Are there any drawbacks to lowering the margin I should be aware of? The cases where my algorithm breaks don't break if I lower it to 0.02secs, so this should be an easy solution. I can constantly lower the margin until the spans align properly to make sure it works in all cases.
orig: But when I had new: But I did
The only drawback is that the forced alignment might not be perfect, and a larger margin gives room for such a mistake, also a large margin ensure modification of the neighboring (but not changing) words to have a smooth transition next to the changing words.
Therefore default it at 0.02sec wouldn't be great
I used the margin fix. Regenerates the mask_interval
as necessary with decreasing margins until no overlaps happen. The amount to decrease by is a hyperparameter, 0.01 by default.
Hi I'm interested in testing multi-span editing algorithm.
@jasonppy should be ready to merge.
The example original and target transcripts uses a pretty complex set of changes just to show what is now possible
The algorithm seems to work from my testing. @jasonppy For more extensive testing could I get the wav files from the RealEdit dataset? I can only find the txt file mentioned above.

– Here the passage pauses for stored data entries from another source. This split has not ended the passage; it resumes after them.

(** * Customer-orders dashboard: the query and pagination layer

    A shallow embedding of the Express route handlers of the backend
    (orders, customers, dashboard and charts routers) and of the derived
    metrics of the Dashboard component, together with a model of the
    PostgreSQL server the handlers talk to through [pool.query].  The
    client is embedded where it meets the server: the requests of the API
    service, the footers of the two tables, the insight cards of the
    dashboard.

    The handlers are embedded as they are written: they build SQL text by
    string concatenation, push bound parameters, run the statements and
    assemble the JSON answer.  The server side is modelled by a reader for
    the statements this application issues ([Pg.pg_parse]) and their
    evaluation over a store of customers and orders ([Pg.exec]).

    Conventions of the model
    - JavaScript numbers that hold integers are [Z]; the model is exact in
      the safe-integer range of IEEE doubles.  Decimal amounts
      (NUMERIC with two fraction digits) are integers counting hundredths;
      where JavaScript divides them they are rationals ([Q]).
    - Calendar dates are day numbers, timestamps are instants, both [Z].
    - A query-string value is an optional string (absent or present).
    - The connection itself never fails: a statement fails only for what
      it says (a value the server cannot read, a negative LIMIT or OFFSET,
      a wrong number of parameters).
    - Both statements of a listing, and the four of the summary, see the
      same store.

    Where the model stops
    - Numbers are exact integers, JavaScript's are doubles: the two agree
      on the safe integers ([safe_integer]).
    - The white space of the model is ASCII; JavaScript skips more beyond
      ASCII.  The two agree on ASCII texts ([ascii_only]).
    - The server of the model accepts any text as a parameter and any
      number of days; PostgreSQL refuses a text that holds a NUL
      character ([no_nul]) and dates outside its calendar
      ([within_calendar]).
    The statements that depend on it carry these as hypotheses. *)

From Stdlib Require Import ZArith List String Ascii Bool Lia.
From Stdlib Require Import QArith Qround Qabs.
From Stdlib Require Import Permutation Sorted.
From Stdlib Require Import DecimalString DecimalZ.
Import ListNotations.
Lemma C3_hard_delete_entry_witness :
  registry_ok two_widgets ∧ accepts two_widgets ∧
  (∃ e w1,
     pre_deleteOne widget renamed_widget two_widgets = (Ok tt, w1) ∧
     entries 0 w1 = [e] ∧ action e = hardDelete ∧ changes e = ∅ ∧
     snapshot e = Some (toObject renamed_widget)) ∧
  (∃ e w1,
     pre_findOneAndDelete widget all_widgets two_widgets = (Ok tt, w1) ∧
     entries 0 w1 = [e] ∧ action e = hardDelete ∧ changes e = ∅ ∧
     snapshot e = Some (full_state (1%N, {[ "name" := VStr "a" ]}))).
Proof.
  assert (H1 : registry_ok two_widgets) by (by apply registry_ok_empty).
  assert (H2 : accepts two_widgets) by (by left).
  destruct (C3_hard_delete_entry widget renamed_widget all_widgets two_widgets H1 H2)
    as [(e & w1 & _ & Hrun & Hw & Ha & Hc & Hs & _) Hq].
  destruct (Hq (1%N, {[ "name" := VStr "a" ]}) eq_refl)
    as (e' & w1' & _ & _ & _ & Hrun' & Hw' & Ha' & Hc' & Hs' & _).
  split; [exact H1|]. split; [exact H2|]. split.
  - exists e, w1. repeat split; try done. apply Hw.
  - exists e', w1'. repeat split; try done. apply Hw'.
Defined.

(** ** The bulk pathways *)

Lemma audit_entry_context options w w' doc a ch sn :
  ASYNC_STORAGE w' = ASYNC_STORAGE w →
  audit_entry options w' doc a ch sn = audit_entry options w doc a ch sn.
Proof. unfold audit_entry. by intros ->. Qed.

Lemma bind_ok {A B} (m : M A) (k : A → M B) a w w1 :
  m w = (Ok a, w1) → (m ≫= k) w = k a w1.
Proof. intros H. unfold mbind, M_bind, bind. by rewrite H. Qed.

Lemma bind_throw {A B} (m : M A) (k : A → M B) e w w1 :
  m w = (Throw e, w1) → (m ≫= k) w = (Throw e, w1).
Proof. intros H. unfold mbind, M_bind, bind. by rewrite H. Qed.

Section bulk.

Variable options : Options.
Variable c : Connection.
Variable a : Action.
Variable ch : Doc → gmap string value.
Variable sn : Doc → option (gmap string value).

Local Abbreviation body :=
  (λ doc : Doc, createHistoryEntry options doc a (ch doc) (sn doc)).

Local Abbreviation entry w :=
  (λ doc : Doc, audit_entry options w doc a (ch doc) (sn doc)).

(** When the store accepts them all, the loop writes one entry per
    document, in the order of the list. *)
Lemma for_of_accepted docs : ∀ w,
  registry_ok w → Forall (λ d, db d = c) docs →
  writes_accepted (length docs) w →
  ∃ w', for_of docs body w = (Ok tt, w') ∧
        wrote c (entry w <$> docs) (length docs) w w'.
Proof.
  induction docs as [|d docs IH]; intros w Hok Hdb Hacc.
  - exists w. split; [done|]. by apply wrote_refl.
  - apply Forall_cons in Hdb as [Hd Hdb].
    assert (Hhead : accepts w).
    { unfold writes_accepted in Hacc. unfold accepts.
      destruct (faults w) as [|o fs]; [by left|].
      simpl in Hacc. apply Forall_cons in Hacc as [-> _]. by right. }
    destruct (createHistoryEntry_accepted options d a (ch d) (sn d) w Hok Hhead)
      as (w1 & Hrun & Hw1).
    rewrite Hd in Hw1.
    destruct (IH w1) as (w2 & Hloop & Hw2).
    + apply Hw1.
    + done.
    + unfold writes_accepted in *. rewrite (wrote_faults _ _ _ _ _ Hw1).
      destruct (faults w) as [|o fs]; simpl in *.
      * rewrite take_nil. constructor.
      * by apply Forall_cons in Hacc as [_ ?].
    + exists w2. split.
      * cbn [for_of]. by rewrite (bind_ok _ _ _ _ _ Hrun).
      * assert (He : entry w1 <$> docs = entry w <$> docs).
        { apply list_fmap_ext. intros _ d' _.
          apply audit_entry_context, Hw1. }
        rewrite He in Hw2.
        apply (wrote_trans _ [_] _ 1 _ _ _ _ Hw1 Hw2).
Qed.

(** When the store accepts [k] writes and rejects the next with [e],
    the loop stops there: the first [k] documents have their entry,
    the others were never processed, and [e] is thrown. *)
Lemma for_of_rejected docs : ∀ k w e rest,
  registry_ok w → Forall (λ d, db d = c) docs →
  faults w = replicate k None ++ Some e :: rest →
  k < length docs →
  ∃ w', for_of docs body w = (Throw e, w') ∧
        wrote c (entry w <$> take k docs) (S k) w w' ∧
        faults w' = rest.
Proof.
  induction docs as [|d docs IH]; intros k w e rest Hok Hdb Hf Hk;
    [simpl in Hk; lia|].
  apply Forall_cons in Hdb as [Hd Hdb].
  destruct k as [|k]; simpl in Hf.
  - destruct (createHistoryEntry_rejected options d a (ch d) (sn d) e w Hok)
      as (w1 & Hrun & Hw1).
    { unfold rejects. by rewrite Hf. }
    rewrite Hd in Hw1. exists w1. split; [|split].
    + cbn [for_of]. by rewrite (bind_throw _ _ _ _ _ Hrun).
    + done.
    + rewrite (wrote_faults _ _ _ _ _ Hw1), Hf. done.
  - destruct (createHistoryEntry_accepted options d a (ch d) (sn d) w Hok)
      as (w1 & Hrun & Hw1).
    { unfold accepts. rewrite Hf. by right. }
    rewrite Hd in Hw1.
    destruct (IH k w1 e rest) as (w2 & Hloop & Hw2 & Hrest).
    + apply Hw1.
    + done.
    + rewrite (wrote_faults _ _ _ _ _ Hw1), Hf. done.
    + simpl in Hk. lia.
    + exists w2. split; [|split; [|done]].
      * cbn [for_of]. by rewrite (bind_ok _ _ _ _ _ Hrun).
      * assert (He : entry w1 <$> take k docs = entry w <$> take k docs).
        { apply list_fmap_ext. intros _ d' _.
          apply audit_entry_context, Hw1. }
        rewrite He in Hw2.
        apply (wrote_trans _ [_] _ 1 _ _ _ _ Hw1 Hw2).
Qed.

End bulk.

Lemma matched_db q w : Forall (λ d, db d = model q) (matched q w).
Proof. unfold matched. apply Forall_fmap, Forall_true. done. Qed.
Lemma NewEncoder_Encode_witness :
  exists n,
    returned (run (mkEnc discard [Inline true]) n
                (Encode (mkEnc discard [Inline true])
                   (IsTmux (env_of [("TERM_PROGRAM", "iTerm.app"); ("TERM", "screen")]%string))
                   [(bytes_of "GIF89a", Some EOF)])) = Some None /\
    written (run (mkEnc discard [Inline true]) n
               (Encode (mkEnc discard [Inline true])
                  (IsTmux (env_of [("TERM_PROGRAM", "iTerm.app"); ("TERM", "screen")]%string))
                  [(bytes_of "GIF89a", Some EOF)]))
    = headerEscape (IsTmux (env_of [("TERM_PROGRAM", "iTerm.app"); ("TERM", "screen")]%string))
      ++ join_options [Inline true] ++ bytes_of ":"
      ++ Base64.Encode (input [(bytes_of "GIF89a", Some EOF)])
      ++ footerEscape (IsTmux (env_of [("TERM_PROGRAM", "iTerm.app"); ("TERM", "screen")]%string)).
Proof.
  apply (NewEncoder_Encode
           (env_of [("TERM_PROGRAM", "iTerm.app"); ("TERM", "screen")]%string)
           discard [Inline true]).
  - reflexivity.
  - intros h d. reflexivity.
  - reflexivity.
Defined.

(** X9. A reader that fails, on a destination that accepts everything:
    [Encode] returns the error of the failing read; the bytes that came
    with that read are still encoded, but only whole groups of three bytes
    reach the destination, without padding, and no terminator follows. *)
Theorem Encode_read_error (enc : Encoder) (tmux : bool)
    (pre : list read_result) (d : bytes) (e : error) (post : list read_result) :
  reliable (enc_out enc) ->
  forallb no_err pre = true ->
  e <> EOF ->
  exists n,
    returned (run enc n (Encode enc tmux (pre ++ (d, Some e) :: post))) = Some (Some e) /\
    written (run enc n (Encode enc tmux (pre ++ (d, Some e) :: post)))
    = header tmux (enc_options enc) ++ groups (concat (map fst pre) ++ d).
Proof.
  intros Hrel Hpre He.
  destruct (Encode_returns enc tmux (pre ++ (d, Some e) :: post)) as (n & r & Hr).
  exists n. rewrite run_rounds in *.
  pose proof (Encode_reliable enc Hrel _ _ _ _ Hr) as H.
  rewrite ending_fail, input_app in H by assumption.
  assert (Hin : input ((d, Some e) :: post) = d).
  { unfold input. cbn [script_fut]. now destruct e. }
  rewrite Hin in H. unfold frame in H. injection H as Hw Hn. subst r.
  split; [exact Hr | now rewrite <- Hw].
Qed.

Lemma Encode_read_error_witness :
  exists n,
    returned (run (mkEnc discard []) n
                (Encode (mkEnc discard []) false
                   ([(bytes_of "ABC", None)] ++ (bytes_of "DE", Some (Err "reset")) :: [])))
    = Some (Some (Err "reset")) /\
    written (run (mkEnc discard []) n
               (Encode (mkEnc discard []) false
                  ([(bytes_of "ABC", None)] ++ (bytes_of "DE", Some (Err "reset")) :: [])))
    = header false (enc_options (mkEnc discard []))
      ++ groups (concat (map fst [(bytes_of "ABC", @None error)]) ++ bytes_of "DE").
Proof.
  apply (Encode_read_error (mkEnc discard []) false [(bytes_of "ABC", None)]
           (bytes_of "DE") (Err "reset") []).
  - intros h d. reflexivity.
  - reflexivity.
  - discriminate.
Defined.

(** X10. On a destination that accepts everything the schedule does not
    matter: two executions of the same call of [Encode] that have both
    returned have written the same bytes and returned the same result. *)
Theorem Encode_schedule_independent (enc : Encoder) (tmux : bool)
    (rs : list read_result) (sched1 sched2 : list tid) (r1 r2 : option error) :
  reliable (enc_out enc) ->
  returned (exec enc sched1 (Encode enc tmux rs)) = Some r1 ->
  returned (exec enc sched2 (Encode enc tmux rs)) = Some r2 ->
  r1 = r2 /\
  written (exec enc sched1 (Encode enc tmux rs))
  = written (exec enc sched2 (Encode enc tmux rs)).
Proof.
  intros Hrel H1 H2.
  pose proof (Encode_reliable enc Hrel _ _ _ _ H1) as E1.
  pose proof (Encode_reliable enc Hrel _ _ _ _ H2) as E2.
  rewrite E1 in E2. injection E2 as Hw Hr. split; [congruence | exact Hw].
Qed.

Lemma Encode_schedule_independent_witness :
  @None error = None /\
  written (exec (mkEnc discard [Size 5]) (rounds 20)
             (Encode (mkEnc discard [Size 5]) true
                [(bytes_of "he", None); (bytes_of "llo", Some EOF)]))
  = written (exec (mkEnc discard [Size 5]) (eager 20)
               (Encode (mkEnc discard [Size 5]) true
                  [(bytes_of "he", None); (bytes_of "llo", Some EOF)])).
Proof.
  apply (Encode_schedule_independent (mkEnc discard [Size 5]) true
           [(bytes_of "he", None); (bytes_of "llo", Some EOF)] (rounds 20) (eager 20)).
  - intros h d. reflexivity.
  - vm_compute. reflexivity.
  - vm_compute. reflexivity.
Defined.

This pull request implements a heavily modified edit distance algorithm to handle doing multiple edits at the same time. It also gets rid of the need for the user to specify the edit type(s), everything is handled automatically.
Known issues:
Like the previous implementation, edits to the last index of the input sentence do not work. This looks like an issue of the model's inference, as in both my and the original implementation these changes are simply not recognized.
Furthermore, multiple edit types cannot happen at the same time. For example, mix and matching substitutions with insertions crashes in inference. This is again something I need to look into still. Is this a limitation of the model itself?
I'd appreciate some help testing any other edge cases in the speech editing jupyter notebook if anyone is interested - I believe I have them all covered but more testing can't hurt :)
I will update the Google Colab for speech editing once this is merged.